Willodean slipped past the gape-mouthed police officers and went to hug Bubba. Bubba patted her lovely head as he stared at his mother. Miz Demetrice shrugged. “Some light summer reading,” she stated. “It never hurt to be well-informed about a variety of subjects.” She waved a hand to fan her face. “Well, that was more excitin’ than a porcupine at a nudist colony.” Then she looked around, and her shoulders settled into a gloominess that could not be mistaken. “Guess we need a new candidate for governor, don’t we?”
Epilogue
The End of Bubba (Until the Next One, That Is)
Saturday, August 25th
Bubba watched the final ceremony of the 1st Annual Pegramville Murder Mystery Festival. His tuckus was cheerfully parked in a camp seat and one of his hands held a bottle of RC. Sitting next to him in another camp chair was Willodean Gray. She was delightfully out of uniform, in that she wore a middy shirt that said “Honey Badger Don’t Care,” with a picture of a snarling Honey badger below the words. He didn’t care too much about the message because he was enjoying the view of her belly button, which was an innie. She was also wearing a pair of cut-off jeans that showed her splendiferous legs. Bubba occasionally looked away from the ceremony to admire her shapely figure in all its glory.
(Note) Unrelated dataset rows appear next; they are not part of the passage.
Lemma sint_small w z : 1 <= w -> 0 <= z < 2 ^ (w - 1) -> sint w z = z.
Proof.
  intros Hw Hz. unfold sint. rewrite Z.mod_small; [lia|].
  replace (2 ^ w) with (2 * 2 ^ (w - 1)); [lia|]. rewrite <- Z.pow_succ_r by lia. f_equal. lia.
Qed.

Section endpoint.
Context {P : list sync -> Prop} {HP : Tailed P}.
Context (big : bool) (b : build) (cfg : ubwt_config).
Context (Hs : tcp_talk cfg).

Abbreviation io_ok := (io_ok P).
Abbreviation moves := (moves (P := P)).
Abbreviation runs := (runs (P := P)).
Abbreviation step := (step (P := P)).

(** The facts about the thread that every step keeps. *)
Record at_stage (st : ubwt_stage_state_t) (s : thread) : Prop := {
  at_io : io_ok s;
  at_config : config (cur s) = cfg;
  at_wid : u64 (worker_id (cur s));
  at_state : state (stage (cur s)) = st
}.

Lemma at_tcp st s : at_stage st s -> is_tcp (net_l4_proto_value (config (cur s))) = true.
Proof. intros []. by rewrite at_config0, (talk_tcp _ Hs). Qed.

Lemma moves_at st i o t s s' :
  at_stage st s -> moves i o t s s' -> keeps s s' -> at_stage st s'.
Proof. intros [] M [[] ? ? ?]. constructor; [apply M|congruence|congruence|congruence]. Qed.

Lemma at_step st i o t s s' :
  at_stage st s -> step (fun c => c) i o t s s' -> at_stage st s'.
Proof. intros H S. eapply moves_at; [done|by eapply step_moves|by eapply step_keeps]. Qed.

(** What a message received leaves. *)
Lemma set_remote_keeps z i o t s s' : step (set_remote b z) i o t s s' -> keeps s s'.
Proof.
  intros []. constructor; unfold shared_of; rewrite ?st_cur0, ?st_sync0; unfold set_remote; destruct (mt b); by destruct (cur s).
Qed.

Definition hs := UBWT_STAGE_STATE_RUNTIME_TALK_HANDSHAKE.

(** The length of the messages in a stage. *)
Lemma at_len st s :
  at_stage st s -> talk_len (cur s) = (if decide (st = hs) then talk_hdr_size else msg_size).
Proof.
  intros []. case_decide as Hd.
  - apply talk_len_handshake. unfold hs in Hd. congruence.
  - eapply talk_len_other; [exact Hs|done|].
    intros Heq. apply Hd. unfold hs. congruence.
Qed.

Lemma talk_len_ge st s : at_stage st s -> (talk_hdr_size <= talk_len (cur s))%nat.
Proof. intros H. rewrite (at_len _ _ H). case_decide; apply Nat.leb_le; reflexivity. Qed.

(** Sending and receiving a message in a stage. *)
Lemma at_send st s p :
  at_stage st s -> p_ok p ->
  exists s', runs (_talk_send big b p) s (Z.of_nat (talk_len (cur s))) (fun c => c) []
    (msg_bytes (mt b) (worker_id (cur s)) (talk_len (cur s)) p) 0 s' /\ at_stage st s'.
Proof.
  intros Hst Hp. destruct (runs_send (P := P) big b p s) as (s' & H); [apply Hst|done|apply Hst|].
  exists s'. split; [done|]. destruct H. by eapply at_step.
Qed.

Lemma at_recv st s pkt m wid p rest :
  at_stage st s -> p_ok p -> u64 wid -> has_op UBWT_TALK_OP_FORCE_FAIL p = false ->
  rx_data (k_rx s) = msg_bytes m wid (talk_len (cur s)) p ++ rest ->
  exists p' s',
    runs (_talk_recv big b pkt) s (Z.of_nat (talk_len (cur s)), p') (set_remote b (if m then wid else 0))
      (msg_bytes m wid (talk_len (cur s)) p) [] 0 s' /\
    same_msg p p' /\ at_stage st s' /\ rx_data (k_rx s') = rest /\
    exists r, p_buf p' = drop talk_hdr_size (msg_bytes m wid (talk_len (cur s)) p) ++ r.
Proof.
  intros Hst Hp Hwid Hff Hrx.
  destruct (runs_recv (P := P) big b pkt s m wid p rest) as (p' & s' & [Hrun Hstep] & Hsame & Hbuf); try done.
  - apply Hst.
  - by eapply at_tcp.
  - by eapply talk_len_ge.
  - exists p', s'. split_and!; try done.
    + eapply moves_at; [done|by eapply step_moves|by eapply set_remote_keeps].
    + pose proof (st_in _ _ _ _ _ _ Hstep) as Hin. rewrite Hrx in Hin. by apply app_inv_head in Hin.
Qed.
“I cannot believe they want to do this again next year,” Willodean said and took a slug from her RC Cola. “There were ‘dead bodies’ everywhere. That finale was just…bloody. I didn’t know a psychopathic sheep herder would want to do that to a person, much less five.”
Bubba would have shrugged, but there didn’t seem to be a point. “I just hope Ma doesn’t try to push another political campaign on us at the same time,” he said.
“She gave up on that when that fella from Houston started his run for governor. He’s paralyzed from the waist down, and he’s got eight adopted children. The kids raise money for hi
s election with lemonade stands and car washes. She said he was a shoo-in. He’s practically a saint.”
“Moon Pie?” Bubba asked.
She took one and began to unwrap it. She paused to pass him one. “You want one?”
“Shore.” He took one. “Mmm. Banana, my favorite.”
“Look, that H.H. Holmes and Edwina Kemper got the most points,” Willodean said, observing the proceedings.
“Mmm-hmm,” Bubba said as he bit into a Moon Pie. Precious bumped his knee, and he broke off a piece to give to her. It vanished as if inhaled by a nuclear-powered vacuum. Precious’s head retreated under his camp chair. She knew where it was safest.
“Big Joe brought in a specialist from Dallas,” Willodean said. “Fella with a cadaver dog, if you can believe that arrogant pain-in-the-rump sprang for the bucks that it cost. Anyway, his animal found two bodies buried out behind that factory. He’s pretty certain that one is Mary Posey. The other one is Myrtle Cratelayer. She had her purse buried with her.”
“Myrtle was one of them names on Kiki’s list,” Bubba said. “She was the only missing woman whose name started with an M.”
“She was also a notary public,” Willodean said and took another drink from her RC.
“Same notary public that notarized Mary’s last will and testament,” Bubba deduced.
“Same one,” Willodean agreed. “Justin Thyme was one of the witnesses on the will, and Constance Nunngesser was the other one. I guess Constance wasn’t feeling up to murdering him, too, and paid him off for years. Justin must have thought he hit the jackpot when the judge announced his run.”
“So why was Justin coming to see me? After all, he hadn’t heard about the note,” Bubba said.
“Sheriff John told Steve Simms, who told Mary Lou Treadwell, who told about a million people, which is why Justin knew that you had the note. Maybe Justin figured out that Constance’s cheese just slid off the cracker and was hedging his bets.” Willodean shrugged eloquently.